The impoverished country, which gets much of its power from the massive Itaipu hydroelectric dam it co-owns with Brazil, has suffered a series of blackouts over the last 10 days that have hit mains water supplies during a heat wave.
Paraguay's state power agency has declared a state of emergency and officials have warned it will take at least three years for modernization works on the national power grid to be completed.
Lugo ordered all ornamental lights to be turned off at the presidential palace on Wednesday and urged state agencies to save energy as demand hits record levels.
"The president is taking certain measures that, though they might not alter the course of history and resolve the energy problem, are a symbolic gesture," Communications Minister Augusto Dos Santos said.
Paraguay's Congress is closed for the summer recess, but lawmakers were summoned on Monday to evaluate granting $60 million to the state power agency ANDE to buy and rent generators.
Demand for electricity in the landlocked nation has risen 50 percent in the last six years, mainly due to increased use of air conditioners and fans.
The crisis is causing concern among business leaders, who fear it might affect the economy's chance of rebounding from a 3.8 percent contraction last year -- it's worst performance on record.
"There's not a single industry that isn't suffering as a result of this drama," Gustavo Volpe, head of the Paraguayan Industrial Union, told reporters.

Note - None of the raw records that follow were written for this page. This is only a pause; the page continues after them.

(** * Backward register-definition search of capa's vivisect extractor

    A shallow embedding of [capa/features/extractors/viv/indirect_calls.py]
    and the properties of its four functions:
    [get_previous_instructions], [find_definition], [is_indirect_call] and
    [resolve_indirect_call].

    The vivisect workspace [vw] is an object owned by another library.  It
    is modelled by the three read-only operations the module calls on it.
    Python exceptions are an explicit [result]; the [while] loop of
    [find_definition] is a fuelled iteration of its body, and running out
    of fuel ([None]) is kept apart from every Python outcome. *)

From Stdlib Require Import ZArith Lia.
From stdpp Require Import base decidable option list strings gmap sets relations.

Local Open Scope Z_scope.

(** ** Data of the external libraries *)

(** The constants the module pulls out of [envi] and [vivisect.const]
    (lines 14-17), and the interpreter's [__debug__]: true unless Python
    runs with -O, when an [assert] statement generates no code.  Their
    values live outside the repository, so every definition below takes
    them as a parameter. *)
Class Consts := {
  LOC_OP : Z;
  IF_NOFALL : Z;
  REF_CODE : Z;
  BR_PROC : Z;
  BR_DEREF : Z;
  BR_ARCH : Z;
  __debug__ : bool
}.

(** Modelled from the spec: the operand classes of envi's disassemblers
    ([i386RegOper], [i386ImmOper], [i386ImmMemOper], [Amd64RipRelOper]) are
    declared outside the repository.  The spec's data model gives the closed
    union Register(register-id), Immediate(value), MemoryImmediate(address),
    RipRelative(displacement), Other; an [isinstance] test of the source is
    a constructor test here. *)
Inductive Operand : Type :=
  | i386RegOper (reg : Z)
  | i386ImmOper (imm : Z)
  | i386ImmMemOper (imm : Z)
  | Amd64RipRelOper (imm : Z)
  | OtherOper.

(** A decoded instruction: the attributes of an envi opcode the module
    reads ([insn.mnem], [insn.opers]) and the two a RIP-relative operand
    needs to resolve its target ([va], [size]). *)
Record Opcode : Type := {
  op_va : Z;
  op_size : Z;
  mnem : string;
  opers : list Operand
}.
(** Whether UPower is in the priority order of a capability. *)
Definition usesUPower (c : Capability) : bool :=
  existsb (fun b => match b with PKUPower => true | _ => false end) (priority c).

(** Two buses that differ at most in what backend [b0] is and says. *)
Definition agreeOff (b0 : PKBackend) (bus1 bus2 : Bus) : Prop :=
  forall b, b <> b0 ->
    interface_isValid bus1 b = interface_isValid bus2 b /\
    forall cmd args, call bus1 b cmd args = call bus2 b cmd args.

(** Section 3, StateTracker: "an edge event for a given fact fires iff the
    newly observed value differs from the cached value".  The number of
    transitions from false to true, and from true to false, in a sequence of
    observations that starts from the cached value [prev]. *)
Fixpoint rises (prev : bool) (observed : list bool) : nat :=
  match observed with
  | [] => 0
  | now :: rest => (if negb prev && now then 1 else 0) + rises now rest
  end.

Fixpoint falls (prev : bool) (observed : list bool) : nat :=
  match observed with
  | [] => 0
  | now :: rest => (if prev && negb now then 1 else 0) + falls now rest
  end.

(** Section 4.4: a handler that turns the level fact [observe] into the edge
    events [up] and [down] by comparing it with the cache [cached]: per call
    one event exactly when the value moved, none otherwise, never both; over
    successive calls one event per transition of the observed value. *)
Definition edgeTriggered {E S : Type} (h : M E S unit)
  (cached : S -> bool) (observe : Bus -> bool) (up down : E -> bool) : Prop :=
  (forall bus s,
      occurrences up (trace (h bus s))
        = (if negb (cached s) && observe bus then 1 else 0)
      /\ occurrences down (trace (h bus s))
        = (if cached s && negb (observe bus) then 1 else 0)
      /\ occurrences up (trace (h bus s)) + occurrences down (trace (h bus s)) <= 1)
  /\ (forall buses s,
      occurrences up (List.concat (traces h buses s))
        = rises (cached s) (map observe buses)
      /\ occurrences down (List.concat (traces h buses s))
        = falls (cached s) (map observe buses)).

(** Section 3, DeviceRegistry: "batteryLeft = sum(percentage) / count over
    qualifying devices", in [double] arithmetic, the sum taken in the order
    given. *)
Definition mean (percentages : list double) : double :=
  PrimFloat.div (fold_left PrimFloat.add percentages 0%float)
                (double_of_int (Z.of_nat (List.length percentages))).

(** The events of one level fact in one call: at most one. *)
Definition edge {E : Type} (up down : E) (prev now : bool) : list E :=
  if negb prev && now then [up]
  else if prev && negb now then [down]
  else [].

End Spec.

(** Recognisers of the effects the statements count. *)
Module Is.

Definition LidClosed (e : PowerKit.Effect) : bool :=
  match e with PowerKit.Emit PowerKit.LidClosed => true | _ => false end.
Definition LidOpened (e : PowerKit.Effect) : bool :=
  match e with PowerKit.Emit PowerKit.LidOpened => true | _ => false end.
Definition SwitchedToBattery (e : PowerKit.Effect) : bool :=
  match e with PowerKit.Emit PowerKit.SwitchedToBattery => true | _ => false end.
Definition SwitchedToAC (e : PowerKit.Effect) : bool :=
  match e with PowerKit.Emit PowerKit.SwitchedToAC => true | _ => false end.
Definition UpdatedDevices (e : PowerKit.Effect) : bool :=
  match e with PowerKit.Emit PowerKit.UpdatedDevices => true | _ => false end.
Definition DeviceWasAdded (p : QString) (e : PowerKit.Effect) : bool :=
  match e with PowerKit.Emit (PowerKit.DeviceWasAdded q) => String.eqb q p | _ => false end.
Definition DeviceWasRemoved (e : PowerKit.Effect) : bool :=
  match e with PowerKit.Emit (PowerKit.DeviceWasRemoved _) => true | _ => false end.
Definition MethodCall (e : PowerKit.Effect) : bool :=
  match e with PowerKit.MethodCall _ _ _ => true | _ => false end.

Analysts say the energy supply problems reflect widespread neglect in state companies, while Lugo has blamed the crisis on corruption and mismanagement during decades of rule by the opposition Colorado party.
Paraguayans, who often endure shortages of power and water during heat waves, are losing patience with state authorities and the energy crisis is proving another challenge to an administration already facing sharp opposition criticism.
"They knew the energy difficulties they'd face, but all they've done so far is come up with temporary answers," said Senate President Miguel Carrizosa of the center-right Patria Querida Party.